# Fallout 3 slow fps (about 10 to 30 fps)



## thepchelper (May 11, 2010)

i am experiencing some fps problems with fallout 3 its almost every time 20/25 fps sometimes (when opening that thing with tab or in menu) 50 - 160(menu) fps i have a ati radeon 5450 and can play battlefield bad company 2 on medium and crisis on ultra high


----------



## llacrossedude7 (Jul 31, 2009)

For one that card can't play any of the games you mention on High settings Medium at best, and Fallout 3 is a very physically demanding and attractive looking game so try lowering you resolution and graphic settings. Also what processor and RAM do you have?


----------



## thepchelper (May 11, 2010)

*** i can play crysis on ultra high and resolution on the highest without any problems
and this card is very good
i bet you like nvidia and doesnt want to hear anything about ati (ATI PWNS)


----------



## koala (Mar 27, 2005)

What resolution and graphics settings are you using in Fallout 3?

Have you tried reducing the settings to see if that improves your fps?

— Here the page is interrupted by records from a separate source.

Lemma exact_match_none (q : string) :
  exact_match q = None
  <-> forall s, In s BUS_STOPS ->
        String.eqb (name_lower s) q || String.eqb (stop_id s) q = false.
Proof.
  exact (first_such_none
           (fun s => String.eqb (name_lower s) q || String.eqb (stop_id s) q) BUS_STOPS).
Qed.

Lemma partial_matches_nil (q : string) :
  partial_matches q = []
  <-> forall s, In s BUS_STOPS -> PyStr.contains (name_lower s) q = false.
Proof. exact (filter_nil_iff (fun s => PyStr.contains (name_lower s) q) BUS_STOPS). Qed.

(** The partial-match stage, the word-start stage included, finds nothing
    exactly when no name contains the query. *)
Lemma partial_stage_none (q : string) :
  partial_stage q = None <-> partial_matches q = [].
Proof.
  split.
  - intros HS. destruct (partial_matches q) as [|m ms] eqn:Hpm; [reflexivity|].
    exfalso. assert (Hlen : length (partial_matches q) <> 0%nat) by (rewrite Hpm; discriminate).
    revert HS. unfold partial_stage. rewrite Hpm. destruct ms as [|m' ms]; [discriminate|].
    unfold shortest_name_first, sort_by_key.
    pose proof (py_sort_length
                  (fun x y => PyStr.len (stop_name x) <=? PyStr.len (stop_name y))
                  (m :: m' :: ms)) as Hl.
    destruct (py_sort _ (m :: m' :: ms)); [discriminate Hl | discriminate].
  - intros Hpm. unfold partial_stage. rewrite Hpm. apply word_start_never_matches, Hpm.
Qed.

Have you installed any of the patches?

Post your full system specs.


----------



## llacrossedude7 (Jul 31, 2009)

No I've never owned a Nvidia card and never plan on it but but that graphic card is not a gaming card. What size monitor do you have and what resolution is it?


----------



## thepchelper (May 11, 2010)

so what its not a gaming card.
it can handel oblivion on ultra high and 1680x1050 without a hik and crysis on 1680x1050 without a hink
and i play fallout 3 on 1280x1024
i think that crysis has better grapic quality's than fallout 3 and fallout 3 is based on the engine of oblivion
and alien vs predetor has 5 fps but on canyourunit.com it says that i can handel the game on ultra high,
and i have reduced the settings to low and stil not higher than 15-20 fps and resolution 800x600 (fallout 3)


----------



## thepchelper (May 11, 2010)

and my sys specs are:
http://www.mediafire.com/?1lkq50fezht9ou3
(sorry couldn't upload any html file to techsupportfor)
and is a ati radeon 4570 a gaming card or not?


----------



## nomadspy (Jun 22, 2010)

thepchelper said:


> and is a ati radeon 4570 a gaming card or not?


not !


----------



## Elvenleader3 (Jan 1, 2010)

What's your FPS in other games?


----------



## thepchelper (May 11, 2010)

elvenleader3 said:


> What's your FPS in other games?


between 60 and 100 exept for borderlands, AVP, Fallout 3
games that do work gta 4, mass effect 2, napoleon tw, the sims 3, crysis,
battlefield bad company 2.


----------



## Elvenleader3 (Jan 1, 2010)

Why do you put Crysis on max settings while BFBC2 on medium?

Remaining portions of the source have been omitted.